Sortilin is essential for proNGF-induced neuronal cell death

Abstract

Sortilin¹ ( ∼ 95 kDa) is a member of the recently discovered family of Vps10p-domain receptors^2,3, and is expressed in a variety of tissues, notably brain, spinal cord and muscle. It acts as a receptor for neurotensin^4,5, but predominates in regions of the nervous system that neither synthesize nor respond to this neuropeptide⁶, suggesting that sortilin has additional roles. Sortilin is expressed during embryogenesis⁷ in areas where nerve growth factor (NGF) and its precursor, proNGF, have well-characterized effects^6,7. These neurotrophins can be released by neuronal tissues^8,9, and they regulate neuronal development through cell survival and cell death signalling. NGF regulates cell survival and cell death via binding to two different receptors, TrkA and p75^NTR (ref. 10).
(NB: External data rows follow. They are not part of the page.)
(* ===== verification/Daemon.v ===== *)
(** The polling loop of the relayers (relayer/internal/pipeline/daemon.go), which
    relayer/internal/route/relay.go repeats around its own run.

    [R] is the summary of a run. Durations are nanoseconds. Cancellation and
    timers are the world's: [S] is everything the coordinator and the context
    depend on, and reading the context, or waiting, may move it. *)

From S2P Require Import Prelude.
From S2P Require Import GoStrings.
From S2P Require Import Errors.
From stdpp Require Import strings.

Record DaemonConfig := mk_daemon_config {
  PollInterval : Z;
  FailureBackoff : Z;
  MaxConsecutiveRuns : Z;       (* int *)
  OnResult : bool               (* whether the callback is set *)
}.

Record DaemonEvent (R : Type) := mk_daemon_event {
  Iteration : Z;
  EventSummary : R;
  EventErr : option error;
  Temporary : bool;
  ConsecutiveFailures : Z
}.
Arguments mk_daemon_event {R}.
Arguments Iteration {R}.
Arguments EventSummary {R}.
Arguments EventErr {R}.
Arguments Temporary {R}.
Arguments ConsecutiveFailures {R}.

Class Scheduling (R S : Type) := {
  ctx_Err : S -> option error * S;
  waitForNextRun : Z -> S -> bool * S;
  coordinator_run : S -> R * option error * S
}.

Definition NewDaemon (cfg : DaemonConfig) : DaemonConfig :=
  mk_daemon_config
    (if (PollInterval cfg <=? 0)%Z then 1000000000%Z else PollInterval cfg)
    (if (FailureBackoff cfg <=? 0)%Z then 5000000000%Z else FailureBackoff cfg)
    (MaxConsecutiveRuns cfg) (OnResult cfg).

Section daemon.
Context {R S : Type} `{Scheduling R S} (cfg : DaemonConfig).

Definition emit (event : DaemonEvent R) (rest : list (DaemonEvent R)) : list (DaemonEvent R) :=
  if OnResult cfg then event :: rest else rest.

Definition last_run (iteration : Z) : bool :=
  (0 <? MaxConsecutiveRuns cfg)%Z && (MaxConsecutiveRuns cfg <=? iteration)%Z.

(** What [Run] returns, the events of its callback in order and the state it
    leaves; [None]: it is still running after [fuel] iterations. *)
Fixpoint run_loop (fuel : nat) (iteration consecutiveFailures : Z) (s : S)
    : option (option error * list (DaemonEvent R) * S) :=
  match fuel with
  | O => None
  | Datatypes.S fuel' =>
      let '(err, s) := ctx_Err s in
      match err with
      | Some _ => Some (None, [], s)
      | None =>
          let '(report, err, s) := coordinator_run s in
          match err with
          | Some e =>
              let '(cancelled, s) := ctx_Err s in
              if bool_decide (is_Some cancelled) then Some (None, [], s)
              else
                let temporary := isTemporary e in
                let consecutiveFailures := if temporary then (consecutiveFailures + 1)%Z else consecutiveFailures in
                let event := mk_daemon_event iteration report (Some e) temporary consecutiveFailures in
                if negb temporary then Some (Some e, emit event [], s)
                else if last_run iteration then Some (None, emit event [], s)
                else
                  let '(stopped, s) := waitForNextRun (FailureBackoff cfg) s in
                  if stopped then Some (None, emit event [], s)
                  else match run_loop fuel' (iteration + 1) consecutiveFailures s with
                       | Some (ret, events, s) => Some (ret, emit event events, s)
                       | None => None
                       end
          | None =>
              let event := mk_daemon_event iteration report None false 0 in
              if last_run iteration then Some (None, emit event [], s)
              else
                let '(stopped, s) := waitForNextRun (PollInterval cfg) s in
                if stopped then Some (None, emit event [], s)
                else match run_loop fuel' (iteration + 1) 0 s with
                     | Some (ret, events, s) => Some (ret, emit event events, s)
                     | None => None
                     end
          end
      end
  end.

Definition daemon_Run (fuel : nat) (s : S) : option (option error * list (DaemonEvent R) * S) :=
  run_loop fuel 1 0 s.

(** The events of a daemon that is at [iteration] after [failures] failures
    in a row, and what it returns in the end. *)
Fixpoint well_reported (iteration failures : Z) (events : list (DaemonEvent R)) (ret : option error) : Prop :=
  match events with
  | [] => ret = None
  | event :: rest =>
      Iteration event = iteration /\
      match EventErr event with
      | None => ConsecutiveFailures event = 0%Z /\ Temporary event = false /\
          well_reported (iteration + 1) 0 rest ret
      | Some e =>
          Temporary event = isTemporary e /\
          if isTemporary e
          then ConsecutiveFailures event = (failures + 1)%Z /\
            well_reported (iteration + 1) (failures + 1) rest ret
          else ConsecutiveFailures event = failures /\ rest = [] /\ ret = Some e
      end
  end.

Lemma run_loop_reported : forall fuel iteration failures s ret events s',
  OnResult cfg = true -> run_loop fuel iteration failures s = Some (ret, events, s') ->
  well_reported iteration failures events ret /\
  (Z.of_nat (length events) <= Z.of_nat fuel)%Z /\
  ((0 < MaxConsecutiveRuns cfg)%Z -> (iteration <= MaxConsecutiveRuns cfg)%Z ->
   (iteration + Z.of_nat (length events) <= MaxConsecutiveRuns cfg + 1)%Z).
Proof.
  intros fuel iteration failures s ret events s' Hon. revert iteration failures s ret events s'.
  induction fuel as [|fuel IH]; intros iteration failures s ret events s'; cbn [run_loop]; [done|].
  unfold emit. rewrite Hon. destruct (ctx_Err s) as [[e0|] s1].
  { intros [= <- <- <-]. cbn. split_and!; [done|lia..]. }
  destruct (coordinator_run s1) as [[report [e|]] s2].
  - destruct (ctx_Err s2) as [cancelled s3]. case_bool_decide.
    { intros [= <- <- <-]. cbn. split_and!; [done|lia..]. }
    destruct (isTemporary e) eqn:He; cbn [negb].
    2:{ intros [= <- <- <-]. cbn. rewrite He. split_and!; try done; lia. }
    destruct (last_run iteration) eqn:Hlast.
    { intros [= <- <- <-]. cbn. rewrite He. split_and!; try done; lia. }
    destruct (waitForNextRun _ s3) as [[] s4].
    { intros [= <- <- <-]. cbn. rewrite He. split_and!; try done; lia. }
    destruct (run_loop fuel _ _ s4) as [[[ret' events'] s5]|] eqn:Hrun; [|done].
    intros [= <- <- <-]. apply IH in Hrun as (H1 & H2 & H3). cbn. rewrite He.
    unfold last_run in Hlast. split_and!; try done; lia.
  - destruct (last_run iteration) eqn:Hlast.
    { intros [= <- <- <-]. cbn. split_and!; try done; lia. }
    destruct (waitForNextRun _ s2) as [[] s4].
    { intros [= <- <- <-]. cbn. split_and!; try done; lia. }
    destruct (run_loop fuel _ _ s4) as [[[ret' events'] s5]|] eqn:Hrun; [|done].
    intros [= <- <- <-]. apply IH in Hrun as (H1 & H2 & H3). cbn.
    unfold last_run in Hlast. split_and!; try done; lia.
Qed.

Lemma run_loop_ends : forall fuel iteration failures s,
  (0 < MaxConsecutiveRuns cfg)%Z -> (MaxConsecutiveRuns cfg < iteration + Z.of_nat fuel)%Z -> (0 < fuel)%nat ->
  is_Some (run_loop fuel iteration failures s).
Proof.
  induction fuel as [|fuel IH]; intros iteration failures s Hmax Hle Hpos; cbn [run_loop]; [lia|].
  assert (Hgo : forall failures s, last_run iteration = false -> is_Some (run_loop fuel (iteration + 1) failures s)).
  { intros f t Hlast. unfold last_run in Hlast. apply IH; lia. }
  destruct (ctx_Err s) as [[e0|] s1]; [by eexists|].
  destruct (coordinator_run s1) as [[report [e|]] s2].
  - destruct (ctx_Err s2) as [cancelled s3]. case_bool_decide; [by eexists|].
    destruct (negb (isTemporary e)); [by eexists|]. destruct (last_run iteration); [by eexists|].
    destruct (waitForNextRun _ s3) as [[] s4]; [by eexists|].
    destruct (Hgo (if isTemporary e then failures + 1 else failures)%Z s4 eq_refl) as [[[ret ev] s5] ->]. by eexists.
  - destruct (last_run iteration); [by eexists|].
    destruct (waitForNextRun _ s2) as [[] s4]; [by eexists|].
    destruct (Hgo 0%Z s4 eq_refl) as [[[ret ev] s5] ->]. by eexists.
Qed.
End daemon.

(** The daemon stops, and only gives up on permanent failures. With a run
    limit it returns after at most that many runs, whatever the coordinator, the
    timers and the context do; its events are numbered from one, count the
    failures in a row, and it returns an error exactly when its last run failed
    permanently. *)
Theorem daemon_Run_spec {R S : Type} `{Scheduling R S} (cfg : DaemonConfig) (s : S) :
  (0 < MaxConsecutiveRuns cfg)%Z -> OnResult cfg = true ->
  exists ret events s', daemon_Run (NewDaemon cfg) (Z.to_nat (MaxConsecutiveRuns cfg)) s = Some (ret, events, s') /\
    (Z.of_nat (length events) <= MaxConsecutiveRuns cfg)%Z /\
    well_reported 1 0 events ret.
Proof.
  intros Hmax Hon. unfold daemon_Run.
  destruct (run_loop_ends (NewDaemon cfg) (Z.to_nat (MaxConsecutiveRuns cfg)) 1 0 s) as [[[ret events] s'] Hrun];
    [exact Hmax|cbn; lia|lia|].
  exists ret, events, s'. split; [exact Hrun|].
  apply run_loop_reported in Hrun as (H1 & H2 & H3); [|exact Hon]. split; [lia|done].
Qed.

(** A coordinator that fails as scripted and a context that is never done. *)
#[local] Instance demo_scheduling : Scheduling unit (list (option error)) := {|
  ctx_Err := fun s => (None, s);
  waitForNextRun := fun _ s => (false, s);
  coordinator_run := fun s => match s with e :: rest => (tt, e, rest) | [] => (tt, None, []) end
|}.

Example daemon_Run_spec_witness :
  exists events s', daemon_Run (NewDaemon (mk_daemon_config 0 0 5 true)) 5
      [None; Some (TemporaryError (Errorf "timeout")); Some (TemporaryError (Errorf "timeout")); Some (Errorf "bad"); None] =
      Some (Some (Errorf "bad"), events, s') /\
    well_reported 1 0 events (Some (Errorf "bad")) /\ map ConsecutiveFailures events = [0; 1; 2; 2]%Z.
Proof.
  destruct (daemon_Run_spec (mk_daemon_config 0 0 5 true)
    [None; Some (TemporaryError (Errorf "timeout")); Some (TemporaryError (Errorf "timeout")); Some (Errorf "bad"); None] ltac:(reflexivity) eq_refl)
    as (ret & events & s' & Hrun & _ & Hrep).
  change (Z.to_nat (MaxConsecutiveRuns (mk_daemon_config 0 0 5 true))) with 5%nat in Hrun.
  exists events, s'. pose proof Hrun as Hrun'. vm_compute in Hrun'. injection Hrun' as <- <- <-.
  split; [exact Hrun|]. split; [exact Hrep|reflexivity].
Defined.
In contrast, proNGF selectively induces apoptosis through p75^NTR but not TrkA¹¹. However, not all p75^NTR-expressing cells respond to proNGF, suggesting that additional membrane proteins are required for the induction of cell death. Here we report that proNGF creates a signalling complex by simultaneously binding to p75^NTR and sortilin. Thus sortilin acts as a co-receptor and molecular switch governing the p75^NTR-mediated pro-apoptotic signal induced by proNGF.